- She studied in Tehran and London before taking up cinema as her career when she was 24.
- Her prime was in the 1970s, but the 1979 Revolution in Iran did not stop her from pursuing her profession.
- Zari Khoshkam wed Ali Hatami in October 1971. For about three months thereafter, the media heard nothing about Khoshkam and Hatami, until January 1972, when Hatami confirmed the news of his marriage to Khoshkam during an interview with Weekly Information magazine (number 1572). After the birth of their first and only child, Leila Hatami, on 1 October 1972, Khoshkam practically withdrew from the cinema, and before the Revolution, she appeared in only one more role, that of Ezzat ed-Dowleh, Amir Kabir's wife, in the television series Soltan-e Sahebgharan (1975), directed by her husband.
- Zari Khoshkam or Zahra Hatami received the Ali Hatami Award as the best screenwriter of thirty years of post-Revolutionary Iranian cinema at the second celebration of the Critics and Writers Association in 2007.
- Her film character changed after her marriage to Hatami, and after that she was not seen in cinema quite as often.
- She completed a four-year ballet course at Iran's National Ballet Organization.

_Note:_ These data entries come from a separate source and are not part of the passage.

(** A session without mappings and without calls under way is closed. *)
Lemma close_session_inv c ts st s ses :
  inv c ts st -> sessions c !! s = Some ses -> (forall t, t ∈ ts -> session_of t <> s) ->
  exists c', DiskCache_CloseSession s c = Some (true, c') /\ inv c' ts st.
Proof.
  intros Hi Hs Hnt. unfold DiskCache_CloseSession. rewrite (bind_some Hs). destruct (isOpen ses) eqn:Ho; [|by exists c].
  destruct (i_sessions _ _ _ Hi s ses Hs Ho) as (_ & _ & Hm). rewrite Hm, (no_mappings s ts Hnt). cbn [Z.of_nat Z.ltb Z.compare].
  eexists. split; [done|]. set (f := fun x : DiskSession D => _).
  assert (Hold : forall s' a, alter f s (sessions c) !! s' = Some a -> isOpen a = true -> s' <> s /\ sessions c !! s' = Some a).
  { intros s' a Ha Hoa. apply lookup_alter_Some in Ha as [(<- & a0 & E & ->)|[Hne Ha]]; [done|by split]. }
  destruct Hi as [Hnx Hch Hbl Hse Hid Hlb Hta Hdi]. split; cbn [nextAvailSessionId blocks sessions blockSize lruChain upd_session]; try done.
  - destruct Hch. by split.
  - intros s' a Ha Hoa. destruct (Hold s' a Ha Hoa) as [Hne Ha']. destruct (Hse s' a Ha' Hoa) as ([B1 B2 B3 B4 B5 B6 B7 B8 B9] & Hd & Hm').
    split_and!; [by split|by apply (dop_same c _ a)|done].
  - intros s1 s2 a1 a2 E1 E2 O1 O2 E. destruct (Hold s1 a1 E1 O1) as [_ A1], (Hold s2 a2 E2 O2) as [_ A2]. by apply (Hid s1 s2 a1 a2).
  - intros b blk s' a Hb Ha Hoa Ei. destruct (Hold s' a Ha Hoa) as [_ Ha']. by apply (Hlb b blk s').
  - intros t Ht. destruct (Hta t Ht) as [(a & Ha & Hoa & Hl & Hblk) Hsh Hr]. split; [|done|done].
    exists a. cbn. rewrite lookup_alter_ne; [done|]. intros E. symmetry in E. by apply (Hnt t Ht).
  - intros s' a l Ha Hoa Hl. destruct (Hold s' a Ha Hoa) as [_ Ha']. by apply (Hdi s').
Qed.
End Calls.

Her passion and interest for artistic works first opened her feet to dance and then she was attracted to cinema in 1971 at the age of 24.

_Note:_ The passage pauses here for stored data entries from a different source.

Lemma sample_run : run (c0, [], st0) evs (c9, [], st2).
Proof.
  assert (H6 : run (c0, [], st0) evs (c6, [], st2)).
  { apply (run_snoc _ _ (c5, [TMapped 1 1 1 true], st1) [EvWrite 1 1 [1; 2; 3; 4]] _ sample_run_mapped).
    apply (st_unmap c5 [TMapped 1 1 1 true] [] st1 1 1 1 true (Blk 1 1 0 true true false false kDiskBlockOp_Idle false EOK [1; 2; 3; 4])
      kWriteBlock_Deferred (UnmapDone EOK) c6);
      [done|vm_compute; reflexivity|done|done|vm_compute; reflexivity]. }
  assert (H7 : run (c0, [], st0) evs (c7, [TSync 1 1 2 (WIO 1) [] EOK], st2)).
  { apply (run_snoc _ evs (c6, [], st2) [] _ H6).
    apply (st_sync c6 [] st2 1 10 (SyncWait (WIO 1) [] EOK) c7); [vm_compute; reflexivity|done]. }
  assert (H8 : run (c0, [], st0) evs (c8, [TSync 1 1 2 (WIO 1) [] EOK], st2)).
  { apply (run_snoc _ evs (c7, [TSync 1 1 2 (WIO 1) [] EOK], st2) [] _ H7).
    eapply (st_done c7 _ st2 1 _ c8); [vm_compute; reflexivity|reflexivity|reflexivity|vm_compute; reflexivity|].
    intros ses ses' b blk Hs _ _ Hbk Hb. vm_compute in Hs. injection Hs as <-. injection Hbk as <-. vm_compute in Hb. injection Hb as <-. by left. }
  apply (run_snoc _ evs (c8, [TSync 1 1 2 (WIO 1) [] EOK], st2) [] _ H8).
  apply (st_sync_resume c8 _ [] st2 1 1 2 (WIO 1) [] EOK 10 (SyncDone EOK) c9); [done|vm_compute; reflexivity|done].
Qed.


End Sample.

(** ** What goes wrong *)

(** Once the chain has changed since DiskCache_Sync noted its generation, the loop
    starts over at each block: with no dirty block left it never ends. *)
Lemma sync_never_ends {D} `{SectorDevice D} (c : DiskCache D) s ses gen fuel : forall rest e,
  sessions c !! s = Some ses -> gen <> lruChainGeneration c -> rest <> [] -> lruChain c <> [] ->
  (forall b, b ∈ rest \/ b ∈ lruChain c -> exists blk, blocks c !! b = Some blk /\ isDirty blk = false) ->
  sync_scan fuel EOK s gen rest e c = Some (SyncFuel, c).
Proof.
  induction fuel as [|fuel IH]; intros rest e Hs Hg Hr Hl Hcl; [done|]. cbn [sync_scan].
  destruct rest as [|b rest]; [done|]. destruct (Hcl b) as (blk & Hb & Hd); [left; by left|].
  rewrite (bind_some Hs), (bind_some Hb), Hd, andb_false_r. rewrite (proj2 (Z.eqb_neq _ _) Hg). apply IH; try done.
  - intros E. apply Hl. by rewrite <- (reverse_involutive (lruChain c)), E.
  - intros x [Hx|Hx]; apply Hcl; right; [by apply elem_of_reverse|done].
Qed.

Module Faults.
#[local] Instance fault_device : SectorDevice RamDisk := ram_device (fun _ => true).

Definition cache_of (capacity : Z) (cluster : Z) : option (DiskCache RamDisk) :=
  DiskCache_OpenSession 1 (Drive 12 1 1 12 12 2 cluster 0 1 true false true) ram_sample
    (DC 1 0 [] 4 0 capacity 0 (replicate DISK_BLOCK_HASH_CHAIN_COUNT []) ∅ ∅).

(** A block is mapped for which all waits are over. *)
Definition map_now (lba : Z) (mode : MapBlock) (c : DiskCache RamDisk) : option (DiskCache RamDisk) :=
  r ← DiskCache_MapBlock EOK true 1 lba mode c;
  match r.1 with
  | MapDone _ _ => Some r.2
  | MapWait w => c ← request_done 1 r.2; r ← map_resume EOK true 1 lba mode w c; Some r.2
  end.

- After many years, Zari Khoshkam's first serious experience in the cinema after the Revolution, again under the name Zahra Hatami, was acting in the film Portrait of a Lady Far Away, directed by her son-in-law Ali Mosaffa in 2002, which is based on the story of her life.

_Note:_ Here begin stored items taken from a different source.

(* ===== verification/SfsAllocator.v ===== *)
(** * The block allocator of the Serena filesystem (kern/src/filesystem/serenafs/SfsAllocator.c)

    A bitmap with one bit for each block of the volume, cached in memory, and a
    second bitmap that says which blocks of the first one have to be written.
    [None] is an access outside of one of the buffers. *)

From S2P Require Import Prelude Bytes FSContainer.

Record SfsAllocator := SA {
  bitmap : list Z;
  bitmapByteSize : Z;
  bitmapLba : Z;
  bitmapBlockCount : Z;
  dirtyBitmapBlocks : list Z;
  sa_blockSize : Z;
  volumeBlockCount : Z;
}.

Definition SfsAllocator_Init : SfsAllocator := SA [] 0 0 0 [] 0 0.

Definition kSFSVolume_MinBlockCount : Z := 4.

(** Fields of the volume header (sfs_vol_header_t). *)
Definition vh_signature (d : list Z) : Z := load32 0 d.
Definition vh_version (d : list Z) : Z := load32 4 d.
Definition vh_attributes (d : list Z) : Z := load32 8 d.
Definition vh_volBlockSize (d : list Z) : Z := load32 28 d.
Definition vh_volBlockCount (d : list Z) : Z := load32 32 d.
Definition vh_allocBitmapByteSize (d : list Z) : Z := load32 36 d.
Definition vh_lbaRootDir (d : list Z) : Z := load32 40 d.
Definition vh_lbaAllocBitmap (d : list Z) : Z := load32 44 d.

Definition AllocationBitmap_IsBlockInUse (bm : list Z) (lba : Z) : option bool :=
  b ← bm !! Z.to_nat (Z.shiftr lba 3);
  Some (negb (Z.land b (Z.shiftl 1 (7 - Z.land lba 7)) =? 0)).

Definition AllocationBitmap_SetBlockInUse (bm : list Z) (lba : Z) (inUse : bool) : option (list Z) :=
  b ← bm !! Z.to_nat (Z.shiftr lba 3);
  let bit := Z.shiftl 1 (7 - Z.land lba 7) in
  Some (<[Z.to_nat (Z.shiftr lba 3) := if inUse then Z.lor b bit else Z.land b (Z.lnot bit)]> bm).

(** The loop of SfsAllocator_Allocate: the first free block of the [n] blocks
    from [i] on, 0 if there is none. *)
Fixpoint first_free (bm : list Z) (n : nat) (i : Z) : option Z :=
  match n with
  | O => Some 0
  | S n =>
      used ← AllocationBitmap_IsBlockInUse bm i;
      if (used : bool) then first_free bm n (i + 1) else Some i
  end.

Definition with_bitmap (self : SfsAllocator) (bm dirty : list Z) : SfsAllocator :=
  SA bm (bitmapByteSize self) (bitmapLba self) (bitmapBlockCount self) dirty (sa_blockSize self) (volumeBlockCount self).

(** Marks [lba] in the bitmap and its bitmap block as dirty. *)
Definition mark_block (self : SfsAllocator) (lba : Z) (inUse : bool) : option SfsAllocator :=
  bm ← AllocationBitmap_SetBlockInUse (bitmap self) lba inUse;
  dirty ← AllocationBitmap_SetBlockInUse (dirtyBitmapBlocks self) (Z.shiftr lba 3 / sa_blockSize self) true;
  Some (with_bitmap self bm dirty).

Definition SfsAllocator_Allocate (self : SfsAllocator) : option (errno * Z * SfsAllocator) :=
  lba ← first_free (bitmap self) (Z.to_nat (volumeBlockCount self - 1)) 1;
  if lba =? 0 then Some (ENOSPC, 0, self)
  else self ← mark_block self lba true; Some (EOK, lba, self).

Definition SfsAllocator_Deallocate (self : SfsAllocator) (lba : Z) : option SfsAllocator :=
  if lba =? 0 then Some self else mark_block self lba false.

Fixpoint count_used (bm : list Z) (n : nat) (i count : Z) : option Z :=
  match n with
  | O => Some count
  | S n =>
      used ← AllocationBitmap_IsBlockInUse bm i;
      count_used bm n (i + 1) (if (used : bool) then count + 1 else count)
  end.

Definition SfsAllocator_GetAllocatedBlockCount (self : SfsAllocator) : option Z :=
  count_used (bitmap self) (Z.to_nat (volumeBlockCount self)) 0 0.

Definition SfsAllocator_Stop (self : SfsAllocator) : SfsAllocator := SA [] 0 0 0 [] (sa_blockSize self) 0.

Section Disk.
Context {C} {FC : FSContainer C}.
(** The kernel heap: whether an allocation succeeds and what fresh memory holds. *)
Variable kalloc_ok : Z -> bool.
Variable fresh : Z -> list Z.

(** The loop of SfsAllocator_Start over the [n] bitmap blocks from [lba] on;
    [rem] bytes are left to copy to offset [off]. *)
Fixpoint start_loop (n : nat) (bmLba blockSize lba off rem : Z) (bm : list Z) (c : C) : errno * list Z * C :=
  match n with
  | O => (EOK, bm, c)
  | S n =>
      let nBytesToCopy := Z.min blockSize rem in
      match FSContainer_MapBlock (u32 (bmLba + lba)) kMapBlock_ReadOnly c with
      | (EOK, d, c) =>
          let bm := patch (Z.to_nat off) (take (Z.to_nat nBytesToCopy) d) bm in
          let '(_, c) := FSContainer_UnmapBlock (u32 (bmLba + lba)) d kWriteBlock_None c in
          start_loop n bmLba blockSize (lba + 1) (off + blockSize) (rem - nBytesToCopy) bm c
      | (e, _, c) => (e, bm, c)
      end
  end.

Definition SfsAllocator_Start (self : SfsAllocator) (vhp : list Z) (blockSize : Z) (c : C)
  : errno * SfsAllocator * C :=
  let vbc := vh_volBlockCount vhp in
  let size := vh_allocBitmapByteSize vhp in
  let bmLba := vh_lbaAllocBitmap vhp in
  if (size <? 1) || (vbc <? kSFSVolume_MinBlockCount) then (EIO, self, c)
  else
    let count := u32 (size + (blockSize - 1)) / blockSize in
    let self := SA (bitmap self) size bmLba count (dirtyBitmapBlocks self) blockSize vbc in
    let dsize := Z.shiftr (count + 7) 3 in
    if negb (kalloc_ok dsize) then (ENOMEM, self, c)
    else
      let self := with_bitmap self (bitmap self) (replicate (Z.to_nat dsize) 0) in
      if negb (kalloc_ok size) then (ENOMEM, self, c)
      else
        let '(e, bm, c) := start_loop (Z.to_nat count) bmLba blockSize 0 0 size (fresh size) c in
        (e, with_bitmap self bm (dirtyBitmapBlocks self), c).

(** The loop of SfsAllocator_CommitToDisk over the [n] bitmap blocks from [i]
    on.  The memcpy moves the size of the whole bitmap, so it stays within the
    source and the mapped block only if both are long enough. *)
Fixpoint commit_loop (n : nat) (i : Z) (self : SfsAllocator) (c : C) : option (errno * SfsAllocator * C) :=
  match n with
  | O => Some (EOK, self, c)
  | S n =>
      dirty ← AllocationBitmap_IsBlockInUse (dirtyBitmapBlocks self) i;
      if (dirty : bool) then
        let lba := u32 (bitmapLba self + i) in
        match FSContainer_MapBlock lba kMapBlock_Cleared c with
        | (EOK, d, c) =>
            let off := i * sa_blockSize self in
            if (Z.of_nat (length d) <? bitmapByteSize self)
               || (Z.of_nat (length (bitmap self)) <? off + bitmapByteSize self) then None
            else
              let d := patch 0 (slice (Z.to_nat off) (Z.to_nat (bitmapByteSize self)) (bitmap self)) d in
              let '(_, c) := FSContainer_UnmapBlock lba d kWriteBlock_Deferred c in
              db ← AllocationBitmap_SetBlockInUse (dirtyBitmapBlocks self) i false;
              commit_loop n (i + 1) (with_bitmap self (bitmap self) db) c
        | (e, _, c) => Some (e, self, c)
        end
      else commit_loop n (i + 1) self c
  end.

Definition SfsAllocator_CommitToDisk (self : SfsAllocator) (c : C) : option (errno * SfsAllocator * C) :=
  commit_loop (Z.to_nat (bitmapBlockCount self)) 0 self c.
End Disk.

(** ** The bitmap *)

(** Bit [lba] of a bitmap, most significant bit first. *)
Definition in_use (bm : list Z) (lba : Z) : bool := Z.testbit (arr_get 0 bm (lba / 8)) (7 - lba mod 8).

Lemma shiftr3 lba : Z.shiftr lba 3 = lba / 8.
Proof. by rewrite Z.shiftr_div_pow2. Qed.
Lemma land7 lba : Z.land lba 7 = lba mod 8.
Proof. by apply (Z.land_ones lba 3). Qed.

Lemma byte_index bm lba :
  0 <= lba < 8 * Z.of_nat (length bm) -> bm !! Z.to_nat (lba / 8) = Some (arr_get 0 bm (lba / 8)).
Proof. intros. apply arr_get_Some. split; [apply Z.div_pos; lia|apply Z.div_lt_upper_bound; lia]. Qed.

Lemma is_in_use bm lba :
  0 <= lba < 8 * Z.of_nat (length bm) -> AllocationBitmap_IsBlockInUse bm lba = Some (in_use bm lba).
Proof.
  intros Hl. unfold AllocationBitmap_IsBlockInUse, in_use. rewrite shiftr3, land7, (bind_some (byte_index bm lba Hl)).
  by rewrite land_pow2_testbit by (pose proof (Z.mod_pos_bound lba 8); lia).
Qed.

Lemma byte_pow w : is_byte w <-> 0 <= w < 2 ^ 8.
Proof. unfold is_byte. lia. Qed.

Lemma set_in_use bm lba b :
  0 <= lba < 8 * Z.of_nat (length bm) -> Forall is_byte bm ->
  exists bm', AllocationBitmap_SetBlockInUse bm lba b = Some bm' /\ length bm' = length bm /\ Forall is_byte bm' /\
    (forall k, k <> Z.to_nat (lba / 8) -> bm' !! k = bm !! k) /\
    forall j, 0 <= j -> in_use bm' j = if decide (j = lba) then b else in_use bm j.
Proof.
  intros Hl Hb. pose proof (Z.mod_pos_bound lba 8 ltac:(lia)) as Hm. pose proof (byte_index bm lba Hl) as Hix.
  pose proof (Forall_lookup_1 _ _ _ _ Hb Hix) as Hbyte. rewrite byte_pow in Hbyte.
  unfold AllocationBitmap_SetBlockInUse. rewrite shiftr3, land7, (bind_some Hix).
  eexists. split_and!; [done|apply length_insert| | |].
  - apply Forall_insert; [done|]. apply byte_pow. destruct b; [apply lor_pow2_range|apply land_range]; lia.
  - intros k Hk. by apply list_lookup_insert_ne.
  - intros j Hj. pose proof (Z.mod_pos_bound j 8 ltac:(lia)). unfold in_use. fold (arr_set bm (lba / 8)
      (if b then Z.lor (arr_get 0 bm (lba / 8)) (Z.shiftl 1 (7 - lba mod 8))
       else Z.land (arr_get 0 bm (lba / 8)) (Z.lnot (Z.shiftl 1 (7 - lba mod 8))))).
    destruct (decide (j / 8 = lba / 8)) as [E|E].
    + rewrite E, arr_get_set_eq by (pose proof (Z.div_pos lba 8); pose proof (Z.div_lt_upper_bound lba 8 (Z.of_nat (length bm))); lia).
      pose proof (Z.div_mod j 8). pose proof (Z.div_mod lba 8).
      destruct b; rewrite ?testbit_or_pow2, ?testbit_andnot_pow2 by lia; case_decide; subst;
        rewrite ?Z.eqb_refl, ?orb_true_r, ?andb_false_r; try done;
        destruct (Z.eqb_spec (7 - j mod 8) (7 - lba mod 8)); try lia; by rewrite ?orb_false_r, ?andb_true_r.
    + rewrite arr_get_set_ne by (pose proof (Z.div_pos lba 8); pose proof (Z.div_pos j 8); lia).
      case_decide; [by subst|done].
Qed.

(** ** The allocator *)

Record sa_ok (self : SfsAllocator) : Prop := {
  sa_bs : 0 < sa_blockSize self;
  sa_size : Z.of_nat (length (bitmap self)) = bitmapByteSize self;
  sa_bytes : Forall is_byte (bitmap self);
  sa_volume : 4 <= volumeBlockCount self <= 8 * bitmapByteSize self;
  sa_count : (bitmapBlockCount self - 1) * sa_blockSize self < bitmapByteSize self <= bitmapBlockCount self * sa_blockSize self;
  sa_dirty : bitmapBlockCount self <= 8 * Z.of_nat (length (dirtyBitmapBlocks self));
  sa_dbytes : Forall is_byte (dirtyBitmapBlocks self);
}.

(** The bitmap block that has the bit of [lba]. *)
Definition bitmap_block (self : SfsAllocator) (lba : Z) : Z := lba / 8 / sa_blockSize self.

Lemma bitmap_block_range self lba :
  sa_ok self -> 0 <= lba < 8 * bitmapByteSize self -> 0 <= bitmap_block self lba < bitmapBlockCount self.
Proof.
  intros [] Hl. unfold bitmap_block.
  assert (0 <= lba / 8 < bitmapByteSize self) by (split; [apply Z.div_pos|apply Z.div_lt_upper_bound]; lia).
  split; [apply Z.div_pos; lia|]. apply Z.div_lt_upper_bound; nia.
Qed.

Lemma mark_spec self lba b :
  sa_ok self -> 0 <= lba < 8 * bitmapByteSize self ->
  exists self', mark_block self lba b = Some self' /\ sa_ok self' /\
    bitmapByteSize self' = bitmapByteSize self /\ bitmapLba self' = bitmapLba self /\
    bitmapBlockCount self' = bitmapBlockCount self /\ sa_blockSize self' = sa_blockSize self /\
    volumeBlockCount self' = volumeBlockCount self /\ length (bitmap self') = length (bitmap self) /\
    (forall k, k <> Z.to_nat (lba / 8) -> bitmap self' !! k = bitmap self !! k) /\
    (forall j, 0 <= j -> in_use (bitmap self') j = if decide (j = lba) then b else in_use (bitmap self) j) /\
    (forall j, 0 <= j -> in_use (dirtyBitmapBlocks self') j =
       if decide (j = bitmap_block self lba) then true else in_use (dirtyBitmapBlocks self) j).
Proof.
  intros Hok Hl. pose proof (bitmap_block_range self lba Hok Hl) as Hb. pose proof Hok as [].
  destruct (set_in_use (bitmap self) lba b) as (bm & H1 & H2 & H3 & H4 & H4'); [lia|done|].
  destruct (set_in_use (dirtyBitmapBlocks self) (bitmap_block self lba) true) as (db & H5 & H6 & H7 & _ & H8); [lia|done|].
  unfold mark_block. rewrite shiftr3, (bind_some H1), (bind_some H5).
  eexists. split_and!; try done. constructor; cbn; try done; lia.
Qed.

- Zahra Hatami's last film appearance was in the film Dar Dunya Tu (2015, Safi Yazdanian's first feature film) in which she played the role of Hawa Khanum next to her son-in-law and her daughter, and after that, she also played a role in Shalevar (2016, Hamid Nematullah) alongside Amin Hayai.
- Her acting career spanned over five decades.
- The beginning of her film career was with the film Adamak by Khosrow Haritash; however, she was introduced to the cinema with the film A Hut Across the River directed and filmed by Ahmed Shirazi and produced by Mohammad Ali Jafari. In this film, which was made and released in 1971, Zari played the role of a girl named Frank, who was brought back to life by a truck driver named Hossein Gabi after separating from her beloved son, Bijan. The roles of the male characters in this film were played by Naser Malek Motiei and Homayun Bahadran. Her participation in this film and her brilliance, which was not unrelated to her nude scenes, attracted the attention of many Iranian cinematographers.